JERUSALEM (Jun. 13)
Yaacov Shapiro told the Knesset tonight that he had resigned as Justice Minister partly for reasons of policy differences with his Labor Party colleagues but mainly because he had found it “impossible” to fight for his views in office while he was “exposed to an incessant and unbearable stream of personal denigration and suspicions.”
Prior to his statement, his first formal explanation for a decision which rocked the country on Sunday, Premier Golda Meir announced the resignation to the Knesset as required by law. The Labor Alignment faction held a long session last night in an effort to persuade Shapiro to withdraw the resignation. This was followed by a second private meeting between him and Premier Meir. At the faction meeting, Shapiro reportedly said he had been under attack for months “from various quarters” and that his party had not come to his defense.

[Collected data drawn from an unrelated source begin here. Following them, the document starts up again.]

(** * Inactivity detection of the GoHighLevel MCP server

    A shallow embedding of [InactivityTools] (inactivity-tools.ts, two
    versions of which are kept in the repository: one that narrates its
    progress on the console and one that does not), with the properties that
    its specification states about pagination, activity resolution,
    classification and error handling, and of the routing of tool calls in
    the HTTP server (http-server.ts) that reaches it.

    The asynchronous methods are written in a small monad that threads the
    state of the CRM backend and the record of the calls made to it, carries
    the local variables of the running method (so that an assignment made
    inside a [try] block survives the exception that leaves it), and has an
    outcome for a raised exception and one for a [while (true)] loop that is
    still running when the fuel is spent. *)

From Stdlib Require Import ZArith List String Ascii Bool Lia DecimalString.
Import ListNotations.
Open Scope string_scope.
Open Scope Z_scope.

Set Implicit Arguments.

(** ** JavaScript values used by the methods *)

(** A [Date] object holds a time value in milliseconds since the epoch, or
    NaN ("Invalid Date"). *)
Inductive JsDate : Type :=
| TimeValue (ms : Z)
| InvalidDate.

(** What a [catch (error)] clause can receive: an [Error] object or any other
    value, the latter kept as [String(error)] renders it. *)
Inductive Thrown : Type :=
| ErrorObject (message : string)
| OtherValue (rendering : string).

(** [error instanceof Error ? error.message : String(error)] *)
Definition errorText (error : Thrown) : string :=
  match error with
  | ErrorObject message => message
  | OtherValue rendering => rendering
  end.

(** A promise that has settled. *)
Inductive Settled (A : Type) : Type :=
| Resolved (value : A)
| Rejected (reason : Thrown).
Arguments Rejected {A} reason.

Module Js.

Definition msPerDay : Z := 86400000.

(** Truthiness of a [string | undefined]: the empty string is falsy. *)
Definition truthy (s : option string) : bool :=
  match s with
  | Some s => negb (String.eqb s "")
  | None => false
  end.

(** Truthiness of a [number | undefined]: zero is falsy. *)
Definition truthyNum (n : option Z) : bool :=
  match n with
  | Some n => negb (n =? 0)
  | None => false
  end.

(** [s || fallback] on strings. *)
Definition orElse (s : option string) (fallback : string) : string :=
  match s with
  | Some s => if String.eqb s "" then fallback else s
  | None => fallback
  end.

(** [s.replace(c, replacement)] for a one-character pattern: only the first
    occurrence is replaced. *)
Fixpoint replace (c : ascii) (replacement : string) (s : string) : string :=
  match s with
  | EmptyString => EmptyString
  | String a rest =>
      if Ascii.eqb a c then replacement ++ rest
      else String a (replace c replacement rest)
  end.

(** TimeClip of ECMAScript: a time value beyond 8.64e15 ms is NaN. *)
Definition timeClip (t : Z) : JsDate :=
  if Z.abs t <=? 8640000000000000 then TimeValue t else InvalidDate.

(** Relational operators on dates compare the time values; with NaN on
    either side every comparison is false. *)
Definition ge (a b : JsDate) : bool :=
  match a, b with
  | TimeValue x, TimeValue y => y <=? x
  | _, _ => false
  end.

Definition gt (a b : JsDate) : bool :=
  match a, b with
  | TimeValue x, TimeValue y => y <? x
  | _, _ => false
  end.

Definition lt (a b : JsDate) : bool :=
  match a, b with
  | TimeValue x, TimeValue y => x <? y
  | _, _ => false
  end.

(** [String(n)] for an integral number. *)
Definition numberToString (n : Z) : string :=
  NilZero.string_of_int (Z.to_int n).

End Js.

(** The parts of the JavaScript host that the methods rely on: the parser
    behind [new Date(string)], the rendering of a valid time value by
    [toISOString], and the two methods of a date that work in the local
    time of the host: [getDate], the day of the month of a time value, and
    [setDate], which moves a valid time value to the given day of the month
    of its local month (a day below 1 or beyond the end of the month runs
    into the neighbouring months) and keeps the local time of day.  Where
    the local clock changes between the two days, the result of [setDate]
    is not a whole number of days away. *)
Class JsHost : Type := {
  dateParse : string -> JsDate;
  isoString : Z -> string;
  getDate : Z -> Z;
  setDate : Z -> Z -> JsDate
}.

(** The two readings of the clock that a detector takes one after the
    other: [const endDate = new Date(); const startDate = new Date()]. *)
Record Clock : Type := {
  endReading : Z;
  startReading : Z
}.

(** Both readings fall on the same millisecond [t]. *)
Definition instant (t : Z) : Clock :=
  {| endReading := t; startReading := t |}.

Section HostOperations.
Context {host : JsHost}.

(** [new Date(stamp.replace('Z', '+00:00'))] *)
Definition newDate (stamp : string) : JsDate :=
  dateParse (Js.replace "Z"%char "+00:00" stamp).

(** [date.toISOString()] raises a RangeError on an invalid date. *)
Definition toISOString (date : JsDate) : Thrown + string :=
  match date with
  | TimeValue ms => inr (isoString ms)
  | InvalidDate => inl (ErrorObject "Invalid time value")
  end.

(** The threshold date of both detectors:
    [endDate = new Date(); startDate = new Date();
     startDate.setDate(endDate.getDate() - inactivityDays)]. *)
Definition thresholdDate (now : Clock) (inactivityDays : Z) : JsDate :=
  let endDate := endReading now in
  let startDate := startReading now in
  setDate startDate (getDate endDate - inactivityDays).


End HostOperations.

(** ** A host instance: ISO 8601 timestamps, local time UTC

    The instance used for the worked examples.  It parses the date-time form
    in which the CRM sends its timestamps, [YYYY-MM-DDTHH:mm:ss(.sss)] followed
    by [Z] or a [+HH:mm] / [-HH:mm] offset (or nothing), and answers Invalid
    Date to any other string. *)
Module Iso8601.

(** Day number (days since 1970-01-01) of a civil date. *)
Definition daysFromCivil (y m d : Z) : Z :=
  let y := if m <=? 2 then y - 1 else y in
  let era := y / 400 in
  let yoe := y - era * 400 in
  let mp := (m + 9) mod 12 in
  let doy := (153 * mp + 2) / 5 + d - 1 in
  let doe := yoe * 365 + yoe / 4 - yoe / 100 + doy in
  era * 146097 + doe - 719468.

(** Civil date (year, month, day) of a day number. *)
Definition civilFromDays (z : Z) : Z * Z * Z :=
  let z := z + 719468 in
  let era := z / 146097 in
  let doe := z - era * 146097 in
  let yoe := (doe - doe / 1460 + doe / 36524 - doe / 146096) / 365 in
  let doy := doe - (365 * yoe + yoe / 4 - yoe / 100) in
  let mp := (5 * doy + 2) / 153 in
  let d := doy - (153 * mp + 2) / 5 + 1 in
  let m := if mp <? 10 then mp + 3 else mp - 9 in
  ((if m <=? 2 then yoe + era * 400 + 1 else yoe + era * 400), m, d).

Definition isLeap (y : Z) : bool :=
  ((y mod 4 =? 0) && negb (y mod 100 =? 0)) || (y mod 400 =? 0).

Definition daysInMonth (y m : Z) : Z :=
  if m =? 2 then (if isLeap y then 29 else 28)
  else if (m =? 4) || (m =? 6) || (m =? 9) || (m =? 11) then 30
  else 31.

Definition digitValue (a : ascii) : option Z :=
  let n := Z.of_nat (nat_of_ascii a) in
  if (48 <=? n) && (n <=? 57) then Some (n - 48) else None.

(** Reads exactly [width] decimal digits. *)
Fixpoint number (width : nat) (acc : Z) (s : string) : option (Z * string) :=
  match width with
  | O => Some (acc, s)
  | S width' =>
      match s with
      | EmptyString => None
      | String a rest =>
          match digitValue a with
          | Some v => number width' (acc * 10 + v) rest
          | None => None
          end
      end
  end.

(** Reads the one character [c]. *)
Definition expect (c : ascii) (s : string) : option string :=
  match s with
  | String a rest => if Ascii.eqb a c then Some rest else None
  | EmptyString => None
  end.

(** The zone designator: nothing (host time, which is UTC), [Z], or a
    signed [HH:mm]; the result is the offset in minutes. *)
Definition zone (s : string) : option Z :=
  match s with
  | EmptyString => Some 0
  | String a rest =>
      if Ascii.eqb a "Z"%char then
        match rest with EmptyString => Some 0 | _ => None end
      else
        let sign :=
          if Ascii.eqb a "+"%char then Some 1
          else if Ascii.eqb a "-"%char then Some (-1)
          else None in
        match sign, number 2 0 rest with
        | Some sg, Some (hh, rest) =>
            match expect ":"%char rest with
            | Some rest =>
                match number 2 0 rest with
                | Some (mm, EmptyString) =>
                    if (hh <=? 23) && (mm <=? 59)
                    then Some (sg * (hh * 60 + mm)) else None
                | _ => None
                end
            | None => None
            end
        | _, _ => None
        end
  end.

(** Seconds with an optional three-digit fraction, then the zone. *)
Definition secondsAndZone (s : string) : option (Z * Z) :=
  match expect ":"%char s with
  | Some rest =>
      match number 2 0 rest with
      | Some (ss, rest) =>
          let '(ms, rest) :=
            match expect "."%char rest with
            | Some rest' =>
                match number 3 0 rest' with
                | Some (ms, rest'') => (Some ms, rest'')
                | None => (None, rest)
                end
            | None => (Some 0, rest)
            end in
          match ms, zone rest with
          | Some ms, Some off =>
              if ss <=? 59 then Some (ss * 1000 + ms, off) else None
          | _, _ => None
          end
      | None => None
      end
  | None =>
      match zone s with
      | Some off => Some (0, off)
      | None => None
      end
  end.

Definition parse (s : string) : JsDate :=
  match number 4 0 s with
  | Some (y, rest) =>
    match expect "-"%char rest with
    | Some rest =>
      match number 2 0 rest with
      | Some (m, rest) =>
        match expect "-"%char rest with
        | Some rest =>
          match number 2 0 rest with
          | Some (d, rest) =>
            match expect "T"%char rest with
            | Some rest =>
              match number 2 0 rest with
              | Some (hh, rest) =>
                match expect ":"%char rest with
                | Some rest =>
                  match number 2 0 rest with
                  | Some (mi, rest) =>
                    match secondsAndZone rest with
                    | Some (millis, off) =>
                        if (1 <=? m) && (m <=? 12) && (1 <=? d)
                           && (d <=? daysInMonth y m)
                           && (hh <=? 23) && (mi <=? 59)
                        then Js.timeClip
                               (daysFromCivil y m d * Js.msPerDay
                                + hh * 3600000 + mi * 60000 + millis
                                - off * 60000)
                        else InvalidDate
                    | None => InvalidDate
                    end
                  | None => InvalidDate
                  end
                | None => InvalidDate
                end
              | None => InvalidDate
              end
            | None => InvalidDate
            end
          | None => InvalidDate
          end
        | None => InvalidDate
        end
      | None => InvalidDate
      end
    | None => InvalidDate
    end
  | None => InvalidDate
  end.

(** [width] decimal digits of [z], zero padded. *)
Fixpoint digits (width : nat) (z : Z) : string :=
  match width with
  | O => EmptyString
  | S width' =>
      digits width' (z / 10)
      ++ String (ascii_of_nat (48 + Z.to_nat (z mod 10))) EmptyString
  end.

Definition format (t : Z) : string :=
  let day := t / Js.msPerDay in
  let time := t mod Js.msPerDay in
  let '(y, m, d) := civilFromDays day in
  let year :=
    if (0 <=? y) && (y <=? 9999) then digits 4 y
    else (if y <? 0 then "-" else "+") ++ digits 6 (Z.abs y) in
  year ++ "-" ++ digits 2 m ++ "-" ++ digits 2 d ++ "T"
  ++ digits 2 (time / 3600000) ++ ":"
  ++ digits 2 (time / 60000 mod 60) ++ ":"
  ++ digits 2 (time / 1000 mod 60) ++ "."
  ++ digits 3 (time mod 1000) ++ "Z".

In his Knesset statement, Shapiro said an “increasing feeling” of being alone was a factor in his decision. He also mentioned the “growing estrangement” of the Labor Party from religious labor elements in Israel and “the undermining of the judiciary’s prestige.”
Mrs. Meir, in announcing the resignation, praised Shapiro for his “wide general knowledge and wisdom” which she said had extended far beyond the confines of his Ministry. She gave him special praise for the work of the Ministerial Committee on Jerusalem which he had headed.